How to deal with categorical features? And what is one-hot-encoding?

  • Categorical features usually indicate the type of observation. For instance, "Gender" can have two categories such as 'male' and 'female'.

  • There are several methods to handle categorical features, such as one-hot-encoding, target encoding, dummy encoding, hash encoding, etc.

  • One-hot-encoding maps a k-category feature to a set of k binary variables. When the feature falls in the ith category, a “1” value is placed in the ith variable and “0” values for the other variables.

  • In regard to the previous gender example, one-hot-encoding maps 'Gender' to two binary variables. Their values can be taken as follows:

Gender Male Female
variable-1 0 1
variable-2 1 0
  • Python code for one-hot-encoding:

from sklearn.preprocessing import OneHotEncoder

gender_encoder = OneHotEncoder()

gender_one_hot = gender_encoder.fit_transform(gender)

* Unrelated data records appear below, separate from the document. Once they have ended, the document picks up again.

(* ===== verification/Regex.v ===== *)
(** * The regular expressions of the adapters ([regexp])

    An interpreter for the constructs the pattern files use, over positions of
    the text: the byte before, and the rest.  All patterns are ASCII up to the
    case folds of [k] and [s], and a dot occurs only under a star, so bytes stand
    for runes.  [ends] is the set of positions where a match can end;
    [MatchString] asks for a match anywhere. *)
From S2P Require Import Prelude GoLib.

Inductive re :=
| Eps
| Cls (f : ascii -> bool)
| Seq (a b : re)
| Alt (a b : re)
| Star (a : re)
| WordB
| EndText
| BegLine
| EndLine.

Definition position : Type := option ascii * gostring.

Definition is_word (c : ascii) : bool :=
  is_digit c || ((65 <=? ord c) && (ord c <=? 90)) || ((97 <=? ord c) && (ord c <=? 122)) || ceq c "_".

Definition word_opt (o : option ascii) : bool := match o with Some c => is_word c | None => false end.

Definition lf_opt (o : option ascii) : bool := match o with Some c => ceq c LF | None => true end.

(** [\s]: tab, line feed, form feed, carriage return and space. *)
Definition re_s (c : ascii) : bool :=
  ceq c TAB || ceq c LF || ceq c "012" || ceq c CR || ceq c SP.

(** The positions a star reaches; each step must consume. *)
Fixpoint star_ends (step : position -> list position) (fuel : nat) (p : position) : list position :=
  match fuel with
  | O => [p]
  | S fuel =>
      p :: (filter (fun q => (length (snd q) < length (snd p))%nat) (step p) ≫= star_ends step fuel)
  end.

Fixpoint ends (r : re) (p : position) : list position :=
  match r with
  | Eps => [p]
  | Cls f => match snd p with c :: s => if f c then [(Some c, s)] else [] | [] => [] end
  | Seq a b => ends a p ≫= ends b
  | Alt a b => ends a p ++ ends b p
  | Star a => star_ends (ends a) (length (snd p)) p
  | WordB => if xorb (word_opt (fst p)) (word_opt (head (snd p))) then [p] else []
  | EndText => if bool_decide (snd p = []) then [p] else []
  | BegLine => if lf_opt (fst p) then [p] else []
  | EndLine => if lf_opt (head (snd p)) then [p] else []
  end.

(** Every position of a text. *)
Fixpoint positions (prev : option ascii) (s : gostring) : list position :=
  (prev, s) :: match s with [] => [] | c :: r => positions (Some c) r end.

Definition MatchString (r : re) (s : gostring) : bool :=
  existsb (fun p => negb (bool_decide (length (ends r p) = 0%nat))) (positions None s).

(** ** Building patterns *)
Definition chr1 (c : ascii) : re := Cls (ceq c).

Fixpoint lit (s : gostring) : re :=
  match s with
  | [] => Eps
  | [c] => chr1 c
  | c :: s => Seq (chr1 c) (lit s)
  end.

(** A letter under [(?i)]: both cases, and the long s and the Kelvin sign. *)
Definition ci1 (c : ascii) : re :=
  let both := Cls (fun d => ceq (lower1 d) (lower1 c)) in
  if ceq (lower1 c) "s" then Alt both (lit [chr 197; chr 191])
  else if ceq (lower1 c) "k" then Alt both (lit [chr 226; chr 132; chr 170])
  else both.

Fixpoint ci (s : gostring) : re :=
  match s with
  | [] => Eps
  | [c] => ci1 c
  | c :: s => Seq (ci1 c) (ci s)
  end.

Fixpoint alts (l : list re) : re :=
  match l with
  | [] => Cls (fun _ => false)
  | [r] => r
  | r :: l => Alt r (alts l)
  end.

Fixpoint seqs (l : list re) : re :=
  match l with
  | [] => Eps
  | [r] => r
  | r :: l => Seq r (seqs l)
  end.

(** [.*] without the flag [s] *)
Definition dots : re := Star (Cls (fun c => negb (ceq c LF))).
Definition spaces : re := Star (Cls re_s).

(** [\b(w1|w2|...)\b] under [(?i)] *)
Definition words (l : list gostring) : re := seqs [WordB; alts (ci <$> l); WordB].

Definition matchAny (patterns : list re) (input : gostring) : bool :=
  existsb (fun r => MatchString r input) patterns.

Example words_matches :
  (fun s => MatchString (words ["log in"; "login"]) s) <$>
    ["please LOG IN now"; "relogin"; "login."; "logins"; ""] = [true; false; true; false; false].
Proof. reflexivity. Qed.

(** ** What a match is *)

Inductive matches : re -> position -> position -> Prop :=
| m_eps p : matches Eps p p
| m_cls f o c s : f c = true -> matches (Cls f) (o, c :: s) (Some c, s)
| m_seq a b p q r : matches a p q -> matches b q r -> matches (Seq a b) p r
| m_alt_l a b p q : matches a p q -> matches (Alt a b) p q
| m_alt_r a b p q : matches b p q -> matches (Alt a b) p q
| m_star_nil a p : matches (Star a) p p
| m_star_cons a p q r : matches a p q -> matches (Star a) q r -> matches (Star a) p r
| m_word p : word_opt (fst p) <> word_opt (head (snd p)) -> matches WordB p p
| m_end o : matches EndText (o, []) (o, [])
| m_beg_line p : lf_opt (fst p) = true -> matches BegLine p p
| m_end_line p : lf_opt (head (snd p)) = true -> matches EndLine p p.

(** A match moves forward, and one that consumes nothing stays. *)
Lemma matches_shrinks r p q : matches r p q -> p = q \/ (length (snd q) < length (snd p))%nat.
Proof. induction 1; cbn in *; try (by left); try (right; lia); naive_solver lia. Qed.

Lemma star_ends_sound a step fuel p q :
  (forall p q, q ∈ step p -> matches a p q) -> q ∈ star_ends step fuel p -> matches (Star a) p q.
Proof.
  intros Hs. revert p. induction fuel as [|fuel IH]; intros p Hq; cbn in Hq.
  - apply list_elem_of_singleton in Hq as ->. constructor.
  - apply elem_of_cons in Hq as [->|Hq]; [constructor|].
    apply list_elem_of_bind in Hq as (x & Hq & Hx). apply list_elem_of_filter in Hx as [_ Hx].
    eapply m_star_cons; [by apply Hs|by apply IH].
Qed.

Lemma star_ends_complete a step p q :
  (forall p q, matches a p q -> q ∈ step p) -> matches (Star a) p q ->
  forall fuel, (length (snd p) <= fuel)%nat -> q ∈ star_ends step fuel p.
Proof.
  intros Hs Hm. remember (Star a) as r eqn:Er. induction Hm as
    [| | | | |a' p|a' p q r Hpq _ Hqr IH| | | |]; try done; injection Er as ->; intros fuel Hf.
  - destruct fuel; by left.
  - destruct (matches_shrinks _ _ _ Hpq) as [<-|Hlt]; [by apply IH|].
    destruct fuel as [|fuel]; [lia|]. cbn. apply elem_of_cons. right.
    apply list_elem_of_bind. exists q. split; [apply IH; [done|lia]|].
    apply list_elem_of_filter. split; [done|by apply Hs].
Qed.

(** The interpreter computes the relation. *)
Lemma ends_matches r p q : q ∈ ends r p <-> matches r p q.
Proof.
  revert p q. induction r as [|f|a IHa b IHb|a IHa b IHb|a IHa| | | |]; intros p q; cbn [ends].
  - rewrite list_elem_of_singleton. split; [intros ->; constructor|by inversion 1].
  - destruct p as [o [|c s]]; cbn; [split; [by intros ?%elem_of_nil|by inversion 1]|].
    destruct (f c) eqn:E.
    + rewrite list_elem_of_singleton. split; [intros ->; by constructor|by inversion 1].
    + split; [by intros ?%elem_of_nil|]. inversion 1; congruence.
  - rewrite list_elem_of_bind. split.
    + intros (x & H1 & H2). eapply m_seq; [by apply IHa|by apply IHb].
    + inversion 1; subst. eexists. split; [by apply IHb|by apply IHa].
  - rewrite elem_of_app, IHa, IHb. split; [by intros [?|?]; [apply m_alt_l|apply m_alt_r]|].
    inversion 1; subst; auto.
  - split.
    + apply star_ends_sound. intros p' q' H. by apply IHa.
    + intros H. eapply star_ends_complete; [|done|done]. intros p' q' H'. by apply IHa.
  - destruct (xorb _ _) eqn:E.
    + rewrite list_elem_of_singleton. split; [intros ->|by inversion 1].
      constructor. intros H. by rewrite H, xorb_nilpotent in E.
    + split; [by intros ?%elem_of_nil|]. inversion 1; subst. apply xorb_eq in E. done.
  - destruct p as [o s]. cbn. case_bool_decide as E.
    + subst s. rewrite list_elem_of_singleton. split; [intros ->; constructor|by inversion 1].
    + split; [by intros ?%elem_of_nil|]. by inversion 1.
  - destruct (lf_opt _) eqn:E.
    + rewrite list_elem_of_singleton. split; [intros ->; by constructor|by inversion 1].
    + split; [by intros ?%elem_of_nil|]. inversion 1; congruence.
  - destruct (lf_opt (head _)) eqn:E.
    + rewrite list_elem_of_singleton. split; [intros ->; by constructor|by inversion 1].
    + split; [by intros ?%elem_of_nil|]. inversion 1; congruence.
Qed.

(** ** Whole-line patterns *)

Lemma lit_match w o t q :
  matches (lit w) (o, t) q -> t = w ++ snd q.
Proof.
  revert o t q. induction w as [|c w IH]; intros o t q H; [by inversion H|].
  assert (forall o t q, matches (chr1 c) (o, t) q -> t = c :: snd q) as H1.
  { intros o1 t1 q1 H1. inversion H1; subst. bool_facts. done. }
  destruct w as [|d w]; [by apply H1 in H|]. change (lit (c :: d :: w)) with (Seq (chr1 c) (lit (d :: w))) in H.
  inversion H as [| |? ? ? [o2 t2] ? Ha Hb| | | | | | | |]; subst. apply H1 in Ha as ->.
  apply IH in Hb. cbn in *. by rewrite Hb.
Qed.

Lemma spaces_match p q : matches spaces p q -> exists ws, snd p = ws ++ snd q /\ Forall (fun c => re_s c = true) ws.
Proof.
  intros H. unfold spaces in H. remember (Star (Cls re_s)) as r eqn:E.
  induction H as [| | | | |a p|a p q r Hpq _ _ IH| | | |]; try done; injection E as ->.
  - by exists [].
  - inversion Hpq as [|f o c s Hc| | | | | | | | |]; subst. destruct (IH eq_refl) as (ws & Hs & Hw).
    cbn in Hs. exists (c :: ws). split; [cbn; by rewrite Hs|by constructor].
Qed.

Lemma positions_no_lf prev s p : LF ∉ s -> p ∈ positions prev s -> fst p = prev \/ lf_opt (fst p) = false.
Proof.
  revert prev. induction s as [|c s IH]; intros prev Hs Hp; cbn in Hp.
  - apply list_elem_of_singleton in Hp as ->. by left.
  - apply elem_of_cons in Hp as [->|Hp]; [by left|]. right.
    apply IH in Hp as [E|?]; [|done|set_solver]. rewrite E. cbn. apply ceq_false. set_solver.
Qed.

Lemma positions_head prev s p : p ∈ positions prev s -> lf_opt (fst p) = true -> LF ∉ s ->
  lf_opt prev = true -> s = [] \/ p = (prev, s) \/ fst p = prev.
Proof. intros Hp Hl Hs _. destruct (positions_no_lf _ _ _ Hs Hp) as [?|?]; [by right; right|congruence]. Qed.

(** A pattern [^w\s*$] on a text of one line without trailing blanks. *)
Lemma whole_line w t :
  LF ∉ t -> (forall c, last t = Some c -> re_s c = false) -> w <> [] ->
  MatchString (seqs [BegLine; lit w; spaces; EndLine]) t = true -> t = w.
Proof.
  intros Hlf Hlast Hw H. unfold MatchString in H. apply existsb_exists in H as (p & Hp & He).
  apply list_elem_of_In in Hp. bool_facts.
  destruct (ends (seqs [BegLine; lit w; spaces; EndLine]) p) as [|q qs] eqn:E; [done|].
  assert (matches (seqs [BegLine; lit w; spaces; EndLine]) p q) as Hm
    by (apply ends_matches; rewrite E; by left).
  cbn [seqs] in Hm.
  inversion Hm as [| |? ? ? p1 ? Hb Hm1| | | | | | | |]; subst.
  inversion Hb as [| | | | | | | | |? Hbl|]; subst.
  inversion Hm1 as [| |? ? ? p2 ? Hl Hm2| | | | | | | |]; subst.
  inversion Hm2 as [| |? ? ? p3 ? Hs Hm3| | | | | | | |]; subst.
  inversion Hm3 as [| | | | | | | | | |? Hel]; subst.
  destruct p1 as [o s1]. apply lit_match in Hl. apply spaces_match in Hs as (ws & Hs & Hws).
  assert (exists pre, t = pre ++ s1) as [pre Hpre].
  { clear -Hp. revert Hp. generalize (@None ascii). induction t as [|c t IH]; intros o1 Hp; cbn in Hp.
    - apply list_elem_of_singleton in Hp. injection Hp as -> ->. by exists [].
    - apply elem_of_cons in Hp as [Hp|Hp]; [injection Hp as -> ->; by exists []|].
      destruct (IH _ Hp) as [pre ->]. by exists (c :: pre). }
  assert (pre = []) as ->.
  { destruct pre as [|c pre]; [done|exfalso]. cbn in Hbl.
    assert (o = None \/ lf_opt o = false) as [->|?] by (by apply (positions_no_lf _ _ _ Hlf Hp)); [|congruence].
    clear -Hp Hpre. subst t. cbn in Hp. apply elem_of_cons in Hp as [Hp|Hp].
    - injection Hp as Hp. apply (f_equal length) in Hp. cbn in Hp. rewrite length_app in Hp. lia.
    - assert (forall prev s o, (o, s1) ∈ positions prev s -> prev <> None -> o <> None) as Hn.
      { clear. intros prev s. revert prev. induction s as [|c s IH]; intros prev o H Hp; cbn in H.
        - apply list_elem_of_singleton in H. by injection H as -> _.
        - apply elem_of_cons in H as [H|H]; [by injection H as -> _|]. by eapply IH. }
      by eapply Hn in Hp. }
  cbn in Hpre. rewrite Hs, <- Hpre in Hl. clear Hpre.
  assert (snd q = []) as Hq.
  { destruct (snd q) as [|c s] eqn:Eq; [done|]. exfalso. cbn in Hel. apply ceq_true in Hel as ->. apply Hlf.
    rewrite Hl, !elem_of_app. right. right. by left. }
  rewrite Hq, app_nil_r in Hl.
  destruct (decide (ws = [])) as [->|Hne]; [by rewrite Hl, app_nil_r|].
  exfalso. destruct (last ws) as [c|] eqn:Ec; [|by apply last_None in Ec].
  assert (re_s c = false) as Hc by (apply Hlast; rewrite Hl, last_app, Ec; done).
  apply last_Some in Ec as [ws' ->]. apply Forall_app in Hws as [_ Hws].
  apply Forall_cons in Hws as [Hws _]. congruence.
Qed.

Lemma trim_gen_head s1 s2 s3 s c r : trim_gen s1 s2 s3 s = c :: r -> s1 c = false.
Proof.
  revert c r. induction s as [s IH] using (induction_ltof1 _ (@length ascii)). unfold ltof in IH.
  intros c r. destruct s as [|d [|e [|f s]]]; cbn.
  - done.
  - destruct (s1 d) eqn:E; [done|]. by intros [= <- <-].
  - destruct (s1 d) eqn:E; [apply (IH [e]); cbn; lia|]. destruct (s2 d e); [done|]. by intros [= <- <-].
  - destruct (s1 d) eqn:E; [apply (IH (e :: f :: s)); cbn; lia|].
    destruct (s2 d e); [apply (IH (f :: s)); cbn; lia|].
    destruct (s3 d e f); [apply (IH s); cbn; lia|]. by intros [= <- <-].
Qed.

Lemma TrimSpace_last s c : last (TrimSpace s) = Some c -> space1 c = false.
Proof.
  unfold TrimSpace, trim_space_rev. destruct (trim_gen _ _ _ _) as [|d r] eqn:E; [done|].
  cbn [rev]. rewrite last_snoc. intros [= <-]. by apply trim_gen_head in E.
Qed.

Lemma re_s_space c : re_s c = true -> space1 c = true.
Proof.
  unfold re_s. rewrite !orb_true_iff. intros H. destruct H as [[[[H|H]|H]|H]|H]; apply ceq_true in H; by subst.
Qed.

(** What the adapters ask of a trimmed line. *)
Lemma trimmed_line w l :
  LF ∉ l -> w <> [] -> MatchString (seqs [BegLine; lit w; spaces; EndLine]) (TrimSpace l) = true ->
  TrimSpace l = w.
Proof.
  intros Hl Hw. apply whole_line; [|intros c Hc|done].
  - intros Hin. apply Hl.
    unfold TrimSpace, trim_space_rev, trim_space_left in Hin.
    assert (forall s1 s2 s3 s x, x ∈ trim_gen s1 s2 s3 s -> x ∈ s) as Ht.
    { clear. intros s1 s2 s3 s x. induction s as [s IH] using (induction_ltof1 _ (@length ascii)).
      unfold ltof in IH. destruct s as [|d [|e [|f s]]]; cbn; try done.
      - destruct (s1 d); [set_solver|done].
      - destruct (s1 d); [intros H; right; apply (IH [e]); [cbn; lia|done]|].
        destruct (s2 d e); [set_solver|done].
      - destruct (s1 d); [intros H; right; apply (IH (e :: f :: s)); [cbn; lia|done]|].
        destruct (s2 d e); [intros H; do 2 right; apply (IH (f :: s)); [cbn; lia|done]|].
        destruct (s3 d e f); [intros H; do 3 right; apply (IH s); [cbn; lia|done]|done]. }
    apply list_elem_of_In, in_rev in Hin. rewrite rev_involutive in Hin || idtac.
    apply list_elem_of_In, Ht in Hin. apply list_elem_of_In, in_rev, list_elem_of_In in Hin.
    rewrite rev_involutive in Hin || idtac. by apply Ht in Hin.
  - apply TrimSpace_last in Hc. destruct (re_s c) eqn:E; [|done]. apply re_s_space in E. congruence.
Qed.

  • An issue of one-hot-encoding is that this representation makes redundancy, which causes multicollinearity in linear regression. With dummy encoding, for a k-category feature, we need only k-1 binary variables.

  • Back to the gender example, we need only one dummy variable \(D_g\), which takes values as follows:

Gender Male Female
\( D_g \) 0 1
  • Python code for dummy-encoding:

import pandas as pd

pd.get_dummies(gender, dummy_na=True, , drop_first=True)